As already mentioned, boils are caused by Staphylococcus aureus. This bacterium is the most common cause of staph infections. It normally lives on the skin surrounding the nose and more than 20 percent of population are actually carriers of this germ on their body. These bacteria can cause large number of skin infections including pimples, impetigo, cellulitis folliculitis, carbuncles, scalded skin syndrome, and abscesses. Boils normally develop in the hairy area of skin, where there is a lot of friction or where the skin is moist from sweating. Boils, therefore, affect the regions on the neck, face, armpit, buttocks and around the anus.

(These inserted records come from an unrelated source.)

(** X19: [read] of a file for which the content store has no entry yet (a
    file that was created and never written), its parent directory being
    in the store: the lookup inserts the name with the empty default.  The
    flat engine then returns the empty string; the block engine raises
    [IndexError] whatever the size and the offset.  The name space is
    untouched in both. *)
Theorem X19_read_of_unwritten_file :
  forall (path : string) (size offset : Z) (s : state) (m : dict dval),
    0 <= rfind path ->
    nonempty (target_part path) = true ->
    dlook (fs_data s) (split (parent_part path)) = Some (VDict m) ->
    get m (target_part path) = None ->
    (exists s',
        HFS.read path size offset s = (Ok [], s')
        /\ dlook (fs_data s') (split path) = Some (VStr [])
        /\ fs_files s' = fs_files s)
    /\ (exists s',
          HBFS.read path size offset s = (Raise IndexError, s')
          /\ dlook (fs_data s') (split path) = Some (VList [])
          /\ fs_files s' = fs_files s).
Proof.
  intros path size offset s m Hr Ht Hd Hg.
  assert (Hl : forall factory,
             dlook (dupdate
                      (fun _ => VDict (set m (target_part path) factory))
                      (fs_data s) (split (parent_part path)))
               (split path) = Some factory).
  { intros factory.
    rewrite (split_parent _ Hr), dlook_app, (dlook_dupdate _ _ _ Hd).
    rewrite dlook_child by exact Ht. apply get_set_same. }
  split.
  - eexists. split.
    { unfold HFS.read, bind, traverse_data.
      rewrite (split_parent _ Hr) at 1.
      rewrite (@dwalk_insert HFS.factory _ _ _ _ Hd Ht Hg).
      unfold dload. cbn [fs_files fs_data fs_fd].
      rewrite (Hl HFS.factory). cbn [HFS.factory HFS.content].
      unfold ret. now rewrite slice_nil. }
    cbn [fs_files fs_data]. split; [apply (Hl HFS.factory)|reflexivity].
  - eexists. split.
    { unfold HBFS.read, bind, traverse_data.
      rewrite (split_parent _ Hr) at 1.
      rewrite (@dwalk_insert HBFS.factory _ _ _ _ Hd Ht Hg).
      unfold dload. cbn [fs_files fs_data fs_fd].
      rewrite (Hl HBFS.factory). cbn [HBFS.factory HBFS.blocks_of].
      unfold ret, HBFS.lift. rewrite read_blocks_nil. reflexivity. }
    cbn [fs_files fs_data]. split; [apply (Hl HBFS.factory)|reflexivity].
Qed.

Lemma X19_read_of_unwritten_file_witness :
  (exists s', HFS.read "/a" 4096 0 created_a = (Ok [], s'))
  /\ (exists s', HBFS.read "/a" 4096 0 created_a = (Raise IndexError, s')).
Proof.
  destruct (@X19_read_of_unwritten_file "/a" 4096 0 created_a [])
    as [(s1 & H1 & _) (s2 & H2 & _)];
    [vm_compute; first [reflexivity | discriminate] .. |].
  split; eauto.
Defined.

(** ** [write] that starts within the old content *)

(** On a layout, for an offset within the content, the string [write]
    builds: the content up to the offset, the data, the rest of the block
    the offset lies in, and the content from the start of that block. *)
Lemma splice_layout_exact content data offset :
  0 <= offset <= len content ->
  HBFS.splice (layout content) data offset
  = Ok (slice content 0 offset ++ data
          ++ slice content offset ((offset / 512 + 1) * 512)
          ++ slice_from content (offset / 512 * 512)).
Proof.
  intros Ho. unfold HBFS.splice, HBFS.BLOCKSIZE.
  pose proof (Z.div_mod offset 512 ltac:(lia)) as Hdm.
  pose proof (Z.mod_pos_bound offset 512 ltac:(lia)) as Hrem.
  pose proof (Z.div_mod (len content) 512 ltac:(lia)) as Hcdm.
  pose proof (Z.mod_pos_bound (len content) 512 ltac:(lia)) as Hcrem.
  set (ob := offset / 512) in *. set (rem := offset mod 512) in *.
  set (n := len content / 512) in *.
  assert (Hob : 0 <= ob <= n) by lia.
  rewrite append_blocks_layout by (fold n; lia). cbn [HBFS.obind app].
  rewrite blk_layout by (fold n; lia). cbn [HBFS.obind].
  rewrite Z2Nat.id, Z.max_r by lia.
  assert (Hlen : len (slice content (ob * 512) ((ob + 1) * 512))
                 = Z.min ((ob + 1) * 512) (len content) - ob * 512).
  { apply len_slice_min; lia. }
  destruct (Z.ltb_spec (len (slice content (ob * 512) ((ob + 1) * 512))) rem);
    [lia|].
  rewrite len_layout. fold n.
  rewrite append_blocks_layout by (fold n; lia).
  unfold slice_to, slice_from. rewrite Hlen.
  rewrite !slice_slice by lia.
  f_equal. rewrite <- !app_assoc.
  rewrite app_assoc, slice_glue by lia.
  replace (ob * 512 + rem) with offset by lia.
  do 2 f_equal. rewrite Z2Nat.id by lia. f_equal.
  - destruct (Z.le_ge_cases ((ob + 1) * 512) (len content)).
    + rewrite Z.min_l by lia. f_equal. lia.
    + rewrite Z.min_r by lia.
      replace (ob * 512 + (len content - ob * 512)) with (len content)
        by lia.
      symmetry. apply slice_clip; lia.
  - apply slice_clip; lia.
Qed.

(** X21: a write that starts within the old content.  The flat engine
    keeps the content before the offset and the data and drops what
    followed, so the content gets shorter when the write ends inside it.
    The block engine, on the blocks [write] lays out for [buffer], inserts
    the data at the offset instead of overwriting, and goes on with the
    rest of the block the offset lies in and then with the content from
    the start of that block again: the new content is longer than
    [buffer] by [len(data)] and by the length of that block. *)
Theorem X21_write_within_content :
  forall (path : string) (data : bytes) (offset : Z) (s : state) (n : node)
         (m : dict dval) (buffer : bytes),
    node_at path s = Some n ->
    0 <= rfind path ->
    nonempty (target_part path) = true ->
    dlook (fs_data s) (split (parent_part path)) = Some (VDict m) ->
    0 <= offset <= len buffer ->
    (stored HFS.factory m (target_part path) = VStr buffer ->
     exists s',
       HFS.write path data offset s = (Ok (len data), s')
       /\ content_at path s' = Some (slice buffer 0 offset ++ data)
       /\ node_at path s' = Some (set_size (offset + len data) n))
    /\ (get m (target_part path) = Some (VList (layout buffer)) ->
        exists s' c,
          HBFS.write path data offset s = (Ok (len data), s')
          /\ content_at path s' = Some c
          /\ node_at path s' = Some (set_size (len c) n)
          /\ c = slice buffer 0 offset ++ data
                 ++ slice buffer offset
                      ((offset / HBFS.BLOCKSIZE + 1) * HBFS.BLOCKSIZE)
                 ++ slice_from buffer
                      (offset / HBFS.BLOCKSIZE * HBFS.BLOCKSIZE)
          /\ len c
             = len buffer + len data
               + len (slice buffer
                        (offset / HBFS.BLOCKSIZE * HBFS.BLOCKSIZE)
                        ((offset / HBFS.BLOCKSIZE + 1) * HBFS.BLOCKSIZE))).
Proof.
  intros path data offset s n m buffer Hn Hr Ht Hd Ho.
  pose proof (len_nonneg data) as Hdata.
  split.
  - intros Hb.
    destruct (@HFS_write_run _ data offset _ _ _ _ Hn Hr Ht Hd Hb)
      as (s' & Hw & Hc & Hs & _).
    unfold slice_to in *. rewrite len_app, len_slice in Hs by lia.
    rewrite Z.sub_0_r in Hs.
    exists s'. unfold content_at. now rewrite Hc.
  - intros Hb.
    assert (Hne : layout buffer <> []).
    { intros E. pose proof (len_layout buffer) as Hl. rewrite E in Hl.
      assert (0 <= len buffer / 512) by (apply Z.div_pos; lia).
      change (len (@nil bytes)) with 0 in Hl. lia. }
    pose proof (@splice_layout_exact buffer data offset Ho) as Hsp.
    destruct (@HBFS_write_splice _ _ _ _ _ _ _ _ Hn Hr Ht Hd Hb Hne Hsp)
      as (s' & Hw & Hc & Hs & _).
    eexists s', _. split; [exact Hw|].
    split; [unfold content_at; rewrite Hc; simpl;
            now rewrite concat_layout|].
    split; [exact Hs|]. unfold HBFS.BLOCKSIZE.
    split; [reflexivity|].
    pose proof (Z.div_mod offset 512 ltac:(lia)) as Hdm.
    pose proof (Z.mod_pos_bound offset 512 ltac:(lia)) as Hrem.
    assert (Hlen : len (slice buffer 0 offset ++ data
                          ++ slice buffer offset ((offset / 512 + 1) * 512)
                          ++ slice_from buffer (offset / 512 * 512))
                   = len buffer + len data
                     + len (slice buffer (offset / 512 * 512)
                              ((offset / 512 + 1) * 512))).
    { unfold slice_from. rewrite !len_app.
      rewrite len_slice by lia.
      rewrite !len_slice_min by lia.
      lia. }
    exact Hlen.
Qed.

Lemma X21_write_within_content_witness :
  (exists s',
      HFS.write "/f" (text "X") 2 flat_abcdef = (Ok 1, s')
      /\ content_at "/f" s' = Some (text "abX"))
  /\ (exists s',
        HBFS.write "/f" (text "X") 2 block_abcdef = (Ok 1, s')
        /\ content_at "/f" s' = Some (text "abXcdefabcdef")).
Proof.
  destruct (@X21_write_within_content "/f" (text "X") 2 flat_abcdef
              node_abcdef [("f"%string, VStr (text "abcdef"))]
              (text "abcdef"))
    as [H1 _];
    [vm_compute; first [reflexivity | discriminate | (split; discriminate)]
       .. |].
  destruct (@X21_write_within_content "/f" (text "X") 2 block_abcdef
              node_abcdef [("f"%string, VList [text "abcdef"])]
              (text "abcdef"))
    as [_ H2];
    [vm_compute; first [reflexivity | discriminate | (split; discriminate)]
       .. |].
  destruct (H1 eq_refl) as (s1 & Hw1 & Hc1 & _).
  destruct (H2 eq_refl) as (s2 & c & Hw2 & Hc2 & _ & Hc & _).
  split; [exists s1; split; assumption|].
  exists s2. split; [exact Hw2|]. rewrite Hc2, Hc. reflexivity.
Defined.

Boils mostly affect adults and teenagers, and they are generally very rare in children. Certain groups of people are at the highest risk of boils: people with a poor immune system, people affected by various skin conditions (including eczema and scabies), obese individuals, or people who are carriers of Staphylococcus aureus.

Chronic furunculosis

Chronic furunculosis is a condition in which a person develops recurring boils. If this is the case, an individual should seek medical attention to determine the underlying cause. In many cases, recurring boils are found in individuals with a very low immune system. However, people may be completely healthy and still suffer from chronic furunculosis. This happens in the households in which at least one of the members is a carrier of staphylococcal bacteria. Even the affected individual may be the one that has the bacteria on the skin. Whoever is the carrier, the bacteria live harmlessly on the skin or inside of the nose. However, these bacteria may occasionally invade the broken skin and multiply within the small wounds, causing the infection and formation of boils. The only way to prevent this from happening in the future is to use antibiotics or antibiotic nasal cream to clear the bacteria from carriers.